Хорошего настроения как ни бывало. Вот только тьмой из глаз стрелять мне не хватало. Меня тогда за всю деревню еще и воевать отправят, отработаю воинскую повинность за всех на десять лет вперед. Хватит с меня лекарской обязанности, прилетевшей за острые уши. Мазнув взглядом по своему лицу в зеркале еще раз и убедившись, что тьма не вернулась, я успокоилась, решив не думать, пока проблема не возникнет вновь, а затем побежала на наше место встречи с Гриней.
Друг уже был на месте, в руках он держал несколько листов писчей бумаги и карандаш.

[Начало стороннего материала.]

(** Two polls in progress, then Complete: the third poll ends the check,
    after three sleeps of half a second. *)
Lemma status_check_outcomes_witness :
  exists r st',
    Fabric.slow 2 "Complete" 2%nat = Replied r /\
    ndo_deploy_status_check (Fabric.slow 2 "Complete") 3 (Some session_cookie)
      (JStr "task-1") initial_state = (Normal (Some r), emit (debug_response r) st') /\
    sent st' = 3%nat /\
    sleeps (trace st') = [500; 500; 500].
Proof.
  eexists.
  destruct (proj1 (status_check_outcomes (Fabric.slow 2 "Complete") session_cookie
                     (JStr "task-1") initial_state 2
                     (fun j Hj =>
                        match j as j0 return (j0 < 2)%nat -> pending (Fabric.slow 2 "Complete" (0 + j0)%nat) = true with
                        | 0%nat | 1%nat => fun _ => eq_refl
                        | S (S _) => fun H => ltac:(lia)
                        end Hj))
              _ eq_refl eq_refl 3%nat ltac:(lia))
    as (st' & status & _ & H & Hs & Ht & Hz).
  exists st'. split; [reflexivity|]. split; [exact H|]. split; [exact Hs|].
  rewrite Ht. exact Hz.
Defined.

(** ** The start of [main]: session, schemas, and the count check *)

Lemma get_ndo_session_run (remote : nat -> Reply) (st : State) :
  get_ndo_session remote st =
  match remote (sent st) with
  | Replied r =>
      if good r
      then (Normal (Some session_cookie),
            extend [Http POST_login (Replied r);
                    Log INFO "User '%(user)s' successfully authenticated to %(url)s" [];
                    debug_session session_cookie] 1 st)
      else (Normal None,
            extend [Http POST_login (Replied r); Log CRITICAL "%s" []] 1 st)
  | NoReply =>
      (Normal None, extend [Http POST_login NoReply; Log CRITICAL "%s" []] 1 st)
  end.
Proof.
  unfold get_ndo_session, get_ndo_session_func, request_logger.
  unfold bind at 1. rewrite exchange_run.
  destruct (remote (sent st)) as [|r]; simpl.
  - now rewrite emit_extend, extend_extend.
  - destruct (good r); simpl; now rewrite emit_extend, extend_extend.
Qed.
(** C4.  Draw-range invariant: after any sequence of [setCurve], [hideCurve]
    and [setVisibleCurveCount] calls on a constructed renderer the draw range
    starts at vertex 0 and counts [currentCurveCount * verticesPerCurve]
    vertices, which is at most [maxCurves * verticesPerCurve]; and
    [setVisibleCurveCount count] sets the count of visible curves to
    [min count maxCurves]. *)
Theorem draw_range_invariant (options : CurvesOptions) (calls : list Call) :
  let s := run calls (constructor options) in
  drawRange s = (0, currentCurveCount s * Z.of_nat (verticesPerCurve s))%Z
  /\ (snd (drawRange s) <= Z.of_nat (maxCurves s) * Z.of_nat (verticesPerCurve s))%Z
  /\ (forall count,
         currentCurveCount (setVisibleCurveCount count s)
         = Z.min count (Z.of_nat (maxCurves s))
         /\ drawRange (setVisibleCurveCount count s)
            = (0, Z.min count (Z.of_nat (maxCurves s)) * Z.of_nat (verticesPerCurve s))%Z).
Proof.
  intros s.
  destruct (drawRangeInv_run calls (constructor options)
              (drawRangeInv_constructor options)) as [Hd Hc].
  fold s in Hd, Hc.
  repeat split.
  - exact Hd.
  - rewrite Hd. cbn [snd]. nia.
Qed.

End WithThree.

End CurvesFacts.

(** ** Error handling of the slot operations *)

Module ErrorHandling.

Import Scenes.

Section WithThree.

Context {three : Three}.

(** C6, as amended.  For every slot operation of the two renderers an
    out-of-range slot index, and for the two control-point setters a list that
    is too short, is not fatal and changes none of the buffers, slot records,
    counts and flags: [Curves.setCurve] logs a warning in both cases and
    changes nothing else, [PlanesShader.setCurveControlPoints] logs a warning
    for a short list at an in-range index and changes nothing else, and every
    other rejected call, [Curves.hideCurve] and
    [PlanesShader.setCurveControlPoints] on an out-of-range index among them,
    returns the renderer as it was, without a warning. *)
Theorem rejected_calls_change_nothing (cs : Curves.t) (ps : PlanesShader.t) (index : Z) :
  ((index < 0 \/ Z.of_nat (Curves.maxCurves cs) <= index)%Z ->
   (forall points color metadata,
       Curves.setCurve index points color metadata cs
       = Curves.set_warnings (Curves.IndexOutOfBounds index :: Curves.warnings cs) cs)
   /\ (forall color metadata, Curves.setCurveColor index color metadata cs = cs)
   /\ Curves.hideCurve index cs = cs
   /\ Curves.isCurveVisible index cs = false)
  /\ ((0 <= index < Z.of_nat (Curves.maxCurves cs))%Z ->
      forall points color metadata,
        (List.length points < 2)%nat ->
        Curves.setCurve index points color metadata cs
        = Curves.set_warnings (Curves.NeedTwoControlPoints :: Curves.warnings cs) cs)
  /\ ((index < 0 \/ Z.of_nat (PlanesShader.maxPanes ps) <= index)%Z ->
      (forall points, PlanesShader.setCurveControlPoints index points ps = ps)
      /\ (forall c, PlanesShader.setPaneColor index c ps = ps)
      /\ (forall size, PlanesShader.setPaneSize index size ps = ps)
      /\ (forall offset, PlanesShader.setElevationOffset index offset ps = ps)
      /\ (forall speed, PlanesShader.setAnimationSpeed index speed ps = ps)
      /\ (forall mode, PlanesShader.setTiltMode index mode ps = ps)
      /\ PlanesShader.hidePane index ps = ps
      /\ (forall textureIndex, PlanesShader.setTextureIndex index textureIndex ps = ps))
  /\ ((0 <= index < Z.of_nat (PlanesShader.maxPanes ps))%Z ->
      forall points,
        (List.length points < 4)%nat ->
        PlanesShader.setCurveControlPoints index points ps
        = PlanesShader.set_warnings
            ("PlanesShader requires 4 control points"%string :: PlanesShader.warnings ps)
            ps).
Proof.
  split; [|split; [|split]].
  - intros Hr. apply CurvesFacts.curveIndex_outOfRange in Hr.
    unfold Curves.setCurve, Curves.setCurveColor, Curves.hideCurve,
      Curves.isCurveVisible. rewrite Hr. auto.
  - intros Hr points color metadata Hlen.
    unfold Curves.setCurve.
    assert (E : Curves.outOfRange index cs = false).
    { unfold Curves.outOfRange. rewrite orb_false_iff, Z.ltb_ge, Z.leb_gt. lia. }
    rewrite E. apply Nat.ltb_lt in Hlen. rewrite Hlen. reflexivity.
  - intros Hr. apply PlanesShaderFacts.outOfRange_true in Hr.
    unfold PlanesShader.setCurveControlPoints, PlanesShader.setPaneColor,
      PlanesShader.setPaneSize, PlanesShader.setElevationOffset,
      PlanesShader.setAnimationSpeed, PlanesShader.setTiltMode,
      PlanesShader.hidePane, PlanesShader.setTextureIndex.
    rewrite Hr. repeat split.
  - intros Hr points Hlen.
    unfold PlanesShader.setCurveControlPoints.
    assert (E : PlanesShader.outOfRange index ps = false).
    { unfold PlanesShader.outOfRange. rewrite orb_false_iff, Z.ltb_ge, Z.leb_gt. lia. }
    rewrite E.
    destruct points as [|p0 [|p1 [|p2 [|p3 points]]]]; try reflexivity.
    cbn in Hlen. lia.
Qed.

End WithThree.
(** The type recorded for probe [N] of [T] is fixed by the first
    conversion [c_op<T, N>] -> [U] that overload resolution instantiates
    and that [fn_def]'s [enable_if] keeps: conversions tried before it
    (for other probes, or removed by SFINAE) leave it undefined, and once
    it is defined, the [fn_def<T, U, N, true>] specialisation makes every
    later conversion leave it unchanged. *)
Theorem first_enabled_conversion_recorded (defs : Refl.loophole_defs) (T : cty) (N : nat)
    (U : cty) (pre post : list (nat * cty)) :
  Refl.cloophole_defined defs T N = false ->
  Forall (fun '(N', U') => N' <> N \/ Refl.fn_def_enabled T U' = false) pre ->
  Refl.fn_def_enabled T U = true ->
  Refl.loophole (Refl.probe_conversions defs T (pre ++ (N, U) :: post)) T N = Some U.
Proof.
  intros Hund Hpre Hen.
  rewrite probe_conversions_app; simpl.
  pose proof (probe_conversions_other _ _ _ _ Hund Hpre) as Hund'.
  unfold Refl.c_op_convert at 1; rewrite Hen, Hund'.
  apply probe_conversions_kept.
  rewrite loophole_app_r by exact (loophole_undefined _ _ _ Hund').
  apply loophole_single.
Qed.

Lemma first_enabled_conversion_recorded_witness :
  Refl.loophole (Refl.probe_conversions [] (TClass 10)
     [(0, TClass 10); (1, TInt); (0, TShared (TClass 11)); (0, TInt)]) (TClass 10) 0 =
  Some (TShared (TClass 11)).
Proof.
  exact (first_enabled_conversion_recorded [] (TClass 10) 0 (TShared (TClass 11))
           [(0, TClass 10); (1, TInt)] [(0, TInt)] eq_refl
           ltac:(constructor; [simpl; right; reflexivity|constructor; [simpl; left; discriminate|constructor]]) eq_refl).
Defined.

Я посмотрела на все это богатство, не веря своим глазам.
– Откуда это? – спросила я, указывая пальцем на эти чудеса расчудесные.
– Это тебе, – просто сказал парень. – С днем рождения, Крисса.
Я бросилась парню на шею, поцеловав его в щеку. Он неожиданно зарделся, едва ощутимо прикоснувшись ладонями к моей спине.
– Так все же, откуда у тебя? – повторила я вопрос.
– Купил.
– Это же так дорого! – воскликнула я, а сама прижимала к груди мою добычу на случай, если Гриня передумает и решит забрать. Но он не передумает. Друг всегда держал слово – был молчуном, говорил редко, но если говорил, то по существу.